§ **Exercise description**
Return only the lines from the one containing "split_and!; try done; lia." to the end of the entries below, exactly as written, both ends included.

----

Lemma writer_charge_spec remaining n extra remaining' :
  0 ≤ remaining ≤ MaxInt64 → 0 ≤ n ≤ MaxInt64 → writer_charge remaining n = (extra, remaining') →
  0 ≤ extra ≤ n ∧ 0 ≤ remaining' ∧ remaining' + n = remaining + extra.
Proof.
  unfold writer_charge, MaxInt64. intros Hr Hn. cbv zeta. nowrap.
  destruct (remaining >=? n) eqn:E; zbool; intros [= <- <-]; lia.
Qed.

(** A manager within its budget, before any reservation is looked at. *)
Definition within_budget (m : spoolManager) : Prop :=
  0 ≤ sp_current m ≤ sp_capacity m ∧ sp_capacity m ≤ MaxInt64.

Lemma Grow_Ok m i r delta m' :
  within_budget m → sp_reservations m !! i = Some r → 0 ≤ sr_used r ≤ sr_limit r → sr_limit r ≤ MaxInt64 →
  delta ≤ MaxInt64 → Grow i delta m = (None, m') →
  0 ≤ delta ∧ sr_released r = false ∧ sr_used r + delta ≤ sr_limit r ∧ sp_current m + delta ≤ sp_capacity m ∧
  m' = mkSpool (sp_current m + delta) (sp_capacity m)
         (<[i := mkReservation (sr_limit r) (sr_used r + delta) false]> (sp_reservations m))
         (SetSpoolBytes (sp_current m + delta) :: sp_observed m).
Proof.
  unfold within_budget, MaxInt64. intros Hb Hr Hu Hl Hd. unfold Grow. rewrite Hr.
  destruct (delta <? 0) eqn:E1; [done|]. destruct (sr_released r) eqn:E2; [done|]. zbool.
  rewrite (wrap_i64_id (sr_limit r - sr_used r)), (wrap_i64_id (sr_limit r - delta)),
    (wrap_i64_id (sp_capacity m - delta)) by lia.
  destruct (delta >? _) eqn:E3; [done|]. destruct (_ || _) eqn:E4; [by case_match|]. zbool.
  nowrap. intros [= <-]. split_and!; [lia|done|lia|lia|]. unfold observeLocked. cbn. done.
Qed.

Lemma Grow_Err m i delta e m' :
  Grow i delta m = (Some e, m') → m' = m ∨ ∃ reason, m' = rejectLocked reason m.
Proof. unfold Grow. repeat case_match; intros; simplify_eq; eauto. Qed.

Section ops.
Context (st : spoolSys) (Hinv : spool_inv st).
Abbreviation m := (ss_manager st).

Lemma current_nonneg : 0 ≤ sp_current m.
Proof. rewrite (inv_current _ Hinv). apply live_used_nonneg, inv_nonneg, Hinv. Qed.

Lemma Acquire_Ok ctxErr n limit i m' :
  is_i64 n → is_i64 limit → Acquire ctxErr n limit m = (Ok i, m') →
  0 ≤ n ≤ limit ∧ sp_current m + n ≤ sp_capacity m ∧ i = length (sp_reservations m) ∧
  m' = mkSpool (sp_current m + n) (sp_capacity m) (sp_reservations m ++ [mkReservation limit n false])
         (SetSpoolBytes (sp_current m + n) :: sp_observed m).
Proof.
  intros Hn Hlim. pose proof current_nonneg. pose proof (inv_capacity _ Hinv) as Hcap.
  pose proof (inv_current _ Hinv). unfold Acquire, is_i64, MaxInt64 in *.
  destruct ((n <? 0) || (limit <? 0) || (n >? limit)) eqn:E1; [done|].
  destruct ctxErr; [done|]. zbool.
  rewrite (wrap_i64_id (sp_capacity m - n)) by lia.
  destruct ((sp_current m <? 0) || (n >? sp_capacity m) || (sp_current m >? sp_capacity m - n)) eqn:E2; [done|].
  zbool. intros [= <- <-]. nowrap. split_and!; [lia|lia|lia|done|]. unfold observeLocked. cbn. done.
Qed.

Lemma Acquire_Err ctxErr n limit e m' :
  Acquire ctxErr n limit m = (Err e, m') →
  m' = m ∨ ∃ reason, m' = rejectLocked reason m.
Proof. unfold Acquire. repeat case_match; intros; simplify_eq; eauto. Qed.

Lemma inv_budget : within_budget m.
Proof.
  pose proof current_nonneg. pose proof (inv_current _ Hinv). pose proof (inv_capacity _ Hinv).
  unfold within_budget. lia.
Qed.

Lemma inv_reject reason : spool_inv (mkSys (rejectLocked reason m) (ss_files st)).
Proof. destruct Hinv as [? ? ? ? ?]. by split. Qed.
Lemma inv_same : spool_inv (mkSys m (ss_files st)).
Proof. by destruct st. Qed.
End ops.

Lemma acquire_inv st ctxErr n limit i m' :
  spool_inv st → is_i64 n → is_i64 limit → Acquire ctxErr n limit (ss_manager st) = (Ok i, m') →
  spool_inv (mkSys m' (ss_files st ++ [mkFile (mkWriter i n) []])).
Proof.
  intros Hinv Hn Hlim HA. apply Acquire_Ok in HA as (? & ? & -> & ->); [|done..].
  pose proof (inv_current _ Hinv). pose proof (inv_capacity _ Hinv). pose proof (inv_files _ Hinv) as Hlen.
  split; cbn -[live_used]; rewrite ?live_used_app; cbn [sr_released sr_used]; [lia|lia|done| |].
  - rewrite !length_app, Hlen. done.
  - intros j r f Hr Hf. apply lookup_app_Some in Hr as [Hr|[Hj Hr]].
    + apply (inv_paid _ Hinv); [done|]. rewrite lookup_app_l in Hf; [done|].
      rewrite Hlen. by eapply lookup_lt_Some.
    + rewrite lookup_app_r in Hf by lia. rewrite Hlen in Hf.
      destruct (j - length (sp_reservations (ss_manager st)))%nat as [|k] eqn:E; [|done]. cbn in *. simplify_eq.
      unfold paid, is_i64, MaxInt64 in *. cbn. split_and!; lia.
Qed.

Lemma write_inv st i f takes p oe bs w' m' :
  spool_inv st → ss_files st !! i = Some f → len p ≤ MaxInt64 →
  rwWrite takes (sf_writer f) p (ss_manager st) = (oe, bs, w', m') →
  spool_inv (mkSys m' (<[i := mkFile w' (sf_data f ++ bs)]> (ss_files st))).
Proof.
  intros Hinv Hf Hp HW. pose proof (inv_files _ Hinv) as Hlen.
  destruct (lookup_lt_is_Some_2 (sp_reservations (ss_manager st)) i) as [r Hr].
  { rewrite <-Hlen. by eapply lookup_lt_Some. }
  destruct (inv_paid _ Hinv i r f Hr Hf) as (Hu & Hl & Hi & Hrem & Hd).
  assert (Hnochange : ∀ mm, mm = ss_manager st ∨ (∃ reason, mm = rejectLocked reason (ss_manager st)) →
    spool_inv (mkSys mm (<[i := mkFile (sf_writer f) (sf_data f ++ [])]> (ss_files st)))).
  { intros mm Hmm. replace (mkFile _ _) with f by (destruct f; cbn; by rewrite app_nil_r).
    rewrite list_insert_id by done. destruct Hmm as [->|[reason ->]]; [by destruct st|by apply inv_reject]. }
  unfold rwWrite in HW. destruct (writer_charge _ _) as [extra rem'] eqn:Ec.
  destruct (_ || _) eqn:Eb; [simplify_eq; by apply Hnochange; left|].
  destruct (Grow (rw_reservation (sf_writer f)) extra (ss_manager st)) as [[e|] m1] eqn:EG.
  { simplify_eq. apply Hnochange. by eapply Grow_Err. }
  rewrite Hi in EG. zbool. unfold MaxInt64 in *.
  eapply (Grow_Ok _ i r) in EG as (He & Hrel & Hul & Hcc & ->); [|by apply inv_budget|done|done|done|unfold MaxInt64; lia].
  specialize (Hd Hrel). apply writer_charge_spec in Ec as (? & ? & ?); [|unfold MaxInt64 in *; lia..].
  injection HW as <- <- <- <-. pose proof (inv_current _ Hinv). pose proof (inv_capacity _ Hinv).
  split; cbn -[live_used]; rewrite ?(live_used_insert _ _ _ _ Hr), ?Hrel; cbn [sr_released sr_used];
    [lia|unfold MaxInt64 in *; lia|done|by rewrite !length_insert|].
  intros j r' f' Hr' Hf'. destruct (decide (i = j)) as [<-|Hne].
  - rewrite list_lookup_insert_eq in Hr' by (by eapply lookup_lt_Some).
    rewrite list_lookup_insert_eq in Hf' by (by eapply lookup_lt_Some).
    injection Hr' as <-. injection Hf' as <-. unfold paid, MaxInt64. cbn. rewrite length_app, length_take.
    split_and!; try done; lia.
  - rewrite list_lookup_insert_ne in Hr' by done. rewrite list_lookup_insert_ne in Hf' by done.
    by apply (inv_paid _ Hinv).
Qed.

----

§ **Worked solution**
    split_and!; try done; lia.
  - rewrite list_lookup_insert_ne in Hr' by done. rewrite list_lookup_insert_ne in Hf' by done.
    by apply (inv_paid _ Hinv).
Qed.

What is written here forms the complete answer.